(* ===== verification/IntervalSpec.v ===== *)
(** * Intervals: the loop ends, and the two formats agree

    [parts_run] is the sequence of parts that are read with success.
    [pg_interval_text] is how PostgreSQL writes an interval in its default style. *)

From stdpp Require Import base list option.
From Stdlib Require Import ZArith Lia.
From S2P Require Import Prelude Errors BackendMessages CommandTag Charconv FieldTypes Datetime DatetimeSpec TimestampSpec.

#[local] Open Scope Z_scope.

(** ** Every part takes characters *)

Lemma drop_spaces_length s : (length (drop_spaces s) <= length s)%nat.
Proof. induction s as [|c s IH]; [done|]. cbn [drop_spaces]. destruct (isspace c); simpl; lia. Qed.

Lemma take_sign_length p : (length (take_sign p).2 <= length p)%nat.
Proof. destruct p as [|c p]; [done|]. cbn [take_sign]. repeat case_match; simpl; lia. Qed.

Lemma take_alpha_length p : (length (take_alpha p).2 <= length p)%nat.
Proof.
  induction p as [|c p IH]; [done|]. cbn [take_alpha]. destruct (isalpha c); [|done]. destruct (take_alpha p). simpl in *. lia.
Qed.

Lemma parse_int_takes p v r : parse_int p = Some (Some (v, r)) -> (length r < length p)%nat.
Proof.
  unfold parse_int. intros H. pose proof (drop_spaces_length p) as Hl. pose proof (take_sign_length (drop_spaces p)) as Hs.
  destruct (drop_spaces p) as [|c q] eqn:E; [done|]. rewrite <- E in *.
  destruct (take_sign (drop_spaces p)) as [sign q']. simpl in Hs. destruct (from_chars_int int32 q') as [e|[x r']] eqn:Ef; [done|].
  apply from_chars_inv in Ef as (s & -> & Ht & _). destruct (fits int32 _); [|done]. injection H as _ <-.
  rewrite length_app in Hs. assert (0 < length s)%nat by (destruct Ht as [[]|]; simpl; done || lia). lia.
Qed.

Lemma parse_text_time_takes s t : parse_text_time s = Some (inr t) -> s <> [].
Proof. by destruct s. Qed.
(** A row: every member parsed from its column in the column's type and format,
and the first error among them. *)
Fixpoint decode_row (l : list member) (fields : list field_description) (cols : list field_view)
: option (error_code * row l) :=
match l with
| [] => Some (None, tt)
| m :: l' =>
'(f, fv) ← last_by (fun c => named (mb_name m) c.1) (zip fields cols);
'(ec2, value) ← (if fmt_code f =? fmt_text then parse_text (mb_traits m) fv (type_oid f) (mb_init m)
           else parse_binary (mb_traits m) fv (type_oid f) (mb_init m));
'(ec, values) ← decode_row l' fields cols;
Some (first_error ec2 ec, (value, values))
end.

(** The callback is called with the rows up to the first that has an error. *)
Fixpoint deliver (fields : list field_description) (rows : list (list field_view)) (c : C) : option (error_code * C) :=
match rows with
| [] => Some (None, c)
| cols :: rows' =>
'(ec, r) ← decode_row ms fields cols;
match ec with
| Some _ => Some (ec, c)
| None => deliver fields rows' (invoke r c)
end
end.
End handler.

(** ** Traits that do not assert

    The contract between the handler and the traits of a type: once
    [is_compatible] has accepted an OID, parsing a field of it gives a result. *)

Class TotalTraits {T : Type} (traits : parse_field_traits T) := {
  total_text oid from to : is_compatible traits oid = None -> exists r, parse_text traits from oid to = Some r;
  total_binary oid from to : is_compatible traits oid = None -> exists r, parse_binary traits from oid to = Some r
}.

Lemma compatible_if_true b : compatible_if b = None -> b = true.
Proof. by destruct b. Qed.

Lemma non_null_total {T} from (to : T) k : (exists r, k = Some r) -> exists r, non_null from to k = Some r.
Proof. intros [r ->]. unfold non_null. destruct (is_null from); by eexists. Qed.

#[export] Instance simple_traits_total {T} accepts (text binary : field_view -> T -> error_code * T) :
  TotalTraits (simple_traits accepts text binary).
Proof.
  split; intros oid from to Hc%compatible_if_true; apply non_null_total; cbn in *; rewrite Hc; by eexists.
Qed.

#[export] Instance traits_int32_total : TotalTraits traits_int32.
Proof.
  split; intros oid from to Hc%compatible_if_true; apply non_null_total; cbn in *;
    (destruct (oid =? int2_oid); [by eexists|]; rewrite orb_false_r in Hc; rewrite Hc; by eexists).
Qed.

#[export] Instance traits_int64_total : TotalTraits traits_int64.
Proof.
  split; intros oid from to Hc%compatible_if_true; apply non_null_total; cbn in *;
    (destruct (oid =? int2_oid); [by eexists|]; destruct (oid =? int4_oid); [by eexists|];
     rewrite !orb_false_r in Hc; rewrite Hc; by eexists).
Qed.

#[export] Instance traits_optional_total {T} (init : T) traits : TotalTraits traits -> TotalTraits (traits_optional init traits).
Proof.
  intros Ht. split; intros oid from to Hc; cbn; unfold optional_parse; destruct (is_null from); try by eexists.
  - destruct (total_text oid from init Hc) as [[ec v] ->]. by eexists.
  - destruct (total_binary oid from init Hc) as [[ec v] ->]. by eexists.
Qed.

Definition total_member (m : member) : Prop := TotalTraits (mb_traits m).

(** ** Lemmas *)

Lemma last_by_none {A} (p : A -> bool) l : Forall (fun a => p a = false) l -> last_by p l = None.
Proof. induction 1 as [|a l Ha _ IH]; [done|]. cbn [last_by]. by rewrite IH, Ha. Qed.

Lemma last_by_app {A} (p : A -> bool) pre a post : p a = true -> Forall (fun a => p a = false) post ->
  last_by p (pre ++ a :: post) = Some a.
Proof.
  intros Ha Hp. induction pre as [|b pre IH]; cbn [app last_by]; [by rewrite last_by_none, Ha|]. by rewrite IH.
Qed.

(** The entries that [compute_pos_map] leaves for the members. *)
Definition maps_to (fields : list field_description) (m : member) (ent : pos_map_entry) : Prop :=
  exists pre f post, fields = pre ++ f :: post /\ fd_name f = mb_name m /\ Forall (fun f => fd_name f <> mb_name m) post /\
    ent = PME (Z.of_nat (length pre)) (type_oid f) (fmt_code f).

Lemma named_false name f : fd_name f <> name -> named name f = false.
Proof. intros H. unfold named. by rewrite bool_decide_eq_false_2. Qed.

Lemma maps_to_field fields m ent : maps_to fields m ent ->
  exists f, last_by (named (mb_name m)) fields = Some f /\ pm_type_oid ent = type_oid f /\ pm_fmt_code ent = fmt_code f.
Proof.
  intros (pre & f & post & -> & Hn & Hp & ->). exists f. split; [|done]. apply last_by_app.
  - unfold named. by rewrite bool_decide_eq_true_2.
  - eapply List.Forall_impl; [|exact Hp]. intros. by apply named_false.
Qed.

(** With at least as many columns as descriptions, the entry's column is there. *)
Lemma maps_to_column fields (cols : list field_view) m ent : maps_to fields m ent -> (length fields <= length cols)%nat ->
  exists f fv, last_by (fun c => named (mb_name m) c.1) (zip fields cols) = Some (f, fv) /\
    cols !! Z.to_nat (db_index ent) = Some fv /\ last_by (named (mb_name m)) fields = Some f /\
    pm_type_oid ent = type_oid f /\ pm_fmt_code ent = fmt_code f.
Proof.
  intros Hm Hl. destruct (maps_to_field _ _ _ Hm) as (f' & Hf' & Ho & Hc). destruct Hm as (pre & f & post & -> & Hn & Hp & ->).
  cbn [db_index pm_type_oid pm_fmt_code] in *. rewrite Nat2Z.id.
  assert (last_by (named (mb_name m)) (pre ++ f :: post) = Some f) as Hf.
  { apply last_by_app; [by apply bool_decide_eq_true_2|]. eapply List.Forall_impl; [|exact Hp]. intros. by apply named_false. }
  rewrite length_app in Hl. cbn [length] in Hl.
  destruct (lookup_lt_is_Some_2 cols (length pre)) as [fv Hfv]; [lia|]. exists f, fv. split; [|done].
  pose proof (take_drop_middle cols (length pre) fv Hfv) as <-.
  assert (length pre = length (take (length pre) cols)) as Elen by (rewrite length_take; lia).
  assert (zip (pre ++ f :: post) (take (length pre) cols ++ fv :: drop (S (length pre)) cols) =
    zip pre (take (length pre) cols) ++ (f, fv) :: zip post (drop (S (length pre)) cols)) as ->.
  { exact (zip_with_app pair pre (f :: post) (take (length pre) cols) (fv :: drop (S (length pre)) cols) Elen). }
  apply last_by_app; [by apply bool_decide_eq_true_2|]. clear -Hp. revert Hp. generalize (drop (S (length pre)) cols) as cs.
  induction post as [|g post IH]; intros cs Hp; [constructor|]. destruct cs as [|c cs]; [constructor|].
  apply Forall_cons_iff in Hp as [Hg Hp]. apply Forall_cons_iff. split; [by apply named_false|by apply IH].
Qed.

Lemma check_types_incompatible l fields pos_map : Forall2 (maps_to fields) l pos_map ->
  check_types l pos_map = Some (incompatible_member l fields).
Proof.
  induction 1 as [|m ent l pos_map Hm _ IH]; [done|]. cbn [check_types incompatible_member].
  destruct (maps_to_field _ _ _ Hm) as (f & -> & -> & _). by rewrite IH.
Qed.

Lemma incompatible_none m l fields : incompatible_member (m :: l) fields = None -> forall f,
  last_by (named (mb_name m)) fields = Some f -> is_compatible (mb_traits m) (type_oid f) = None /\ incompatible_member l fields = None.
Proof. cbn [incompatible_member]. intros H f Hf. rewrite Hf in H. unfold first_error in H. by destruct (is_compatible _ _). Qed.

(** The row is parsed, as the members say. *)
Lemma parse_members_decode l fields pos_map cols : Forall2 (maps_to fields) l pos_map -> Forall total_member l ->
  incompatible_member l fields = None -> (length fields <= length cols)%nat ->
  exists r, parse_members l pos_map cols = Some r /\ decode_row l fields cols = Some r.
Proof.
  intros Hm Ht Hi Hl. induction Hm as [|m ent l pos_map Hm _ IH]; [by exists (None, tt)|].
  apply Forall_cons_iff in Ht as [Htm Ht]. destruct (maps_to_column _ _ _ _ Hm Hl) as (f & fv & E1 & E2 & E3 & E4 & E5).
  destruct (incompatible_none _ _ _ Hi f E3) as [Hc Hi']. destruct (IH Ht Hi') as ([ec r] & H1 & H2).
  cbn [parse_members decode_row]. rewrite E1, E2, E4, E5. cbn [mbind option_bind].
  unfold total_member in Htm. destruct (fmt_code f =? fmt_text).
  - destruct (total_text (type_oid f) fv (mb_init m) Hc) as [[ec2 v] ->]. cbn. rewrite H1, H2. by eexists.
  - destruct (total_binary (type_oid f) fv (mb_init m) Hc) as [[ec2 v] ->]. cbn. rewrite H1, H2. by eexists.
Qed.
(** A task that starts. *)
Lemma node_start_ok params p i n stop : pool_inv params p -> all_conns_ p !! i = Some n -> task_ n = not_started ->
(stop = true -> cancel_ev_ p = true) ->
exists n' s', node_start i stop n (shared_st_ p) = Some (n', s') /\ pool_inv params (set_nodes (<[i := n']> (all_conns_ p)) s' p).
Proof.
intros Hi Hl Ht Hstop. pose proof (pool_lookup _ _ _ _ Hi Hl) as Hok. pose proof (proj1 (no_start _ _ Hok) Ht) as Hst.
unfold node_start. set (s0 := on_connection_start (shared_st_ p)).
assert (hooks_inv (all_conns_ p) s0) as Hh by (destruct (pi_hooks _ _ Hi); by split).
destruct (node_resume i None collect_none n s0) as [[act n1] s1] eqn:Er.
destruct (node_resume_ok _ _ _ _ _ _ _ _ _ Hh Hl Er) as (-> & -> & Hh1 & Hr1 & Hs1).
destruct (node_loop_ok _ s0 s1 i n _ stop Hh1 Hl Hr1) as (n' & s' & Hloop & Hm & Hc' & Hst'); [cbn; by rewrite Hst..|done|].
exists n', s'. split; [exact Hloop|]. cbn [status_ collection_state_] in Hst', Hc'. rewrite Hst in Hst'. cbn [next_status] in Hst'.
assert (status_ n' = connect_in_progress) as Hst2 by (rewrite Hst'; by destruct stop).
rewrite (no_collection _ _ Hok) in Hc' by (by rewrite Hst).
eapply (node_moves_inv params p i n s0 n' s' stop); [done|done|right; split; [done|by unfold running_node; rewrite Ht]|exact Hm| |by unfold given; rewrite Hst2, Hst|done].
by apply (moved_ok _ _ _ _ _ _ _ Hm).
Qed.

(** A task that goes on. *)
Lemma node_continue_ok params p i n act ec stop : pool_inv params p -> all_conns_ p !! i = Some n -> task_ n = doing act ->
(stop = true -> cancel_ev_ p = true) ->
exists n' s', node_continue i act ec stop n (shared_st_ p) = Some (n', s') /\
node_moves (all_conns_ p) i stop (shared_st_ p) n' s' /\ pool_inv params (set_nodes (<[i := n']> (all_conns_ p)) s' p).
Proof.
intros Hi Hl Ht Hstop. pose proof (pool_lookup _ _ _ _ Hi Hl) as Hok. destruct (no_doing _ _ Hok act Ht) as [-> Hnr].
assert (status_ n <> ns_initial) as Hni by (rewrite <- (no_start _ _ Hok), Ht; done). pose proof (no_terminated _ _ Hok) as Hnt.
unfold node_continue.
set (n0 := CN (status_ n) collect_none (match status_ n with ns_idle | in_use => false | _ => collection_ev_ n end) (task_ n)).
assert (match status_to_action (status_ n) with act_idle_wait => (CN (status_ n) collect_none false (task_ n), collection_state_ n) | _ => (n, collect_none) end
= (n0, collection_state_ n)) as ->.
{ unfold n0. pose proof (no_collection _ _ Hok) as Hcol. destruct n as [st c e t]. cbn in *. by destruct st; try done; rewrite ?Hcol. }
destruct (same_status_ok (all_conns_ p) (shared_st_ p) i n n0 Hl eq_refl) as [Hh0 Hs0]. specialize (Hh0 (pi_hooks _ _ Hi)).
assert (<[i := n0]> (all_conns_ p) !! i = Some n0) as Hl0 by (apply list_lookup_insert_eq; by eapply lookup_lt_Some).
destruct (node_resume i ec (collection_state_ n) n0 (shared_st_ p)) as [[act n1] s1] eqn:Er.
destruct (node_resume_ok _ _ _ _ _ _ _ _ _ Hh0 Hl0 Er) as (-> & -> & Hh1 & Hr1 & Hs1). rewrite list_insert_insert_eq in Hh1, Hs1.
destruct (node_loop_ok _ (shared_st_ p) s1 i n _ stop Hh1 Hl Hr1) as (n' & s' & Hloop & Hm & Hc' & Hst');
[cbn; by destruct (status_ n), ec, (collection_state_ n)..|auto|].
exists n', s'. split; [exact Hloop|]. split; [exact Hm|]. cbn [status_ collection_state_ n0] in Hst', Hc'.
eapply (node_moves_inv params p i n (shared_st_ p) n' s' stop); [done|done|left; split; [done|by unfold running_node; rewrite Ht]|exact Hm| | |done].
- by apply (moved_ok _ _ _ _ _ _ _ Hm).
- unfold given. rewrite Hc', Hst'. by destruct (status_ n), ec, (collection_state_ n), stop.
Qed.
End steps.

┄┄┄┄┄┄

> [Problem description] Repeat exactly the lines of the listing from its first line through the line that holds "and the first error among them. *)". Nothing else should appear.

> [Solution]
(* ===== verification/IntervalSpec.v ===== *)
(** * Intervals: the loop ends, and the two formats agree

    [parts_run] is the sequence of parts that are read with success.
    [pg_interval_text] is how PostgreSQL writes an interval in its default style. *)

From stdpp Require Import base list option.
From Stdlib Require Import ZArith Lia.
From S2P Require Import Prelude Errors BackendMessages CommandTag Charconv FieldTypes Datetime DatetimeSpec TimestampSpec.

#[local] Open Scope Z_scope.

(** ** Every part takes characters *)

Lemma drop_spaces_length s : (length (drop_spaces s) <= length s)%nat.
Proof. induction s as [|c s IH]; [done|]. cbn [drop_spaces]. destruct (isspace c); simpl; lia. Qed.

Lemma take_sign_length p : (length (take_sign p).2 <= length p)%nat.
Proof. destruct p as [|c p]; [done|]. cbn [take_sign]. repeat case_match; simpl; lia. Qed.

Lemma take_alpha_length p : (length (take_alpha p).2 <= length p)%nat.
Proof.
  induction p as [|c p IH]; [done|]. cbn [take_alpha]. destruct (isalpha c); [|done]. destruct (take_alpha p). simpl in *. lia.
Qed.

Lemma parse_int_takes p v r : parse_int p = Some (Some (v, r)) -> (length r < length p)%nat.
Proof.
  unfold parse_int. intros H. pose proof (drop_spaces_length p) as Hl. pose proof (take_sign_length (drop_spaces p)) as Hs.
  destruct (drop_spaces p) as [|c q] eqn:E; [done|]. rewrite <- E in *.
  destruct (take_sign (drop_spaces p)) as [sign q']. simpl in Hs. destruct (from_chars_int int32 q') as [e|[x r']] eqn:Ef; [done|].
  apply from_chars_inv in Ef as (s & -> & Ht & _). destruct (fits int32 _); [|done]. injection H as _ <-.
  rewrite length_app in Hs. assert (0 < length s)%nat by (destruct Ht as [[]|]; simpl; done || lia). lia.
Qed.

Lemma parse_text_time_takes s t : parse_text_time s = Some (inr t) -> s <> [].
Proof. by destruct s. Qed.
(** A row: every member parsed from its column in the column's type and format,
and the first error among them. *)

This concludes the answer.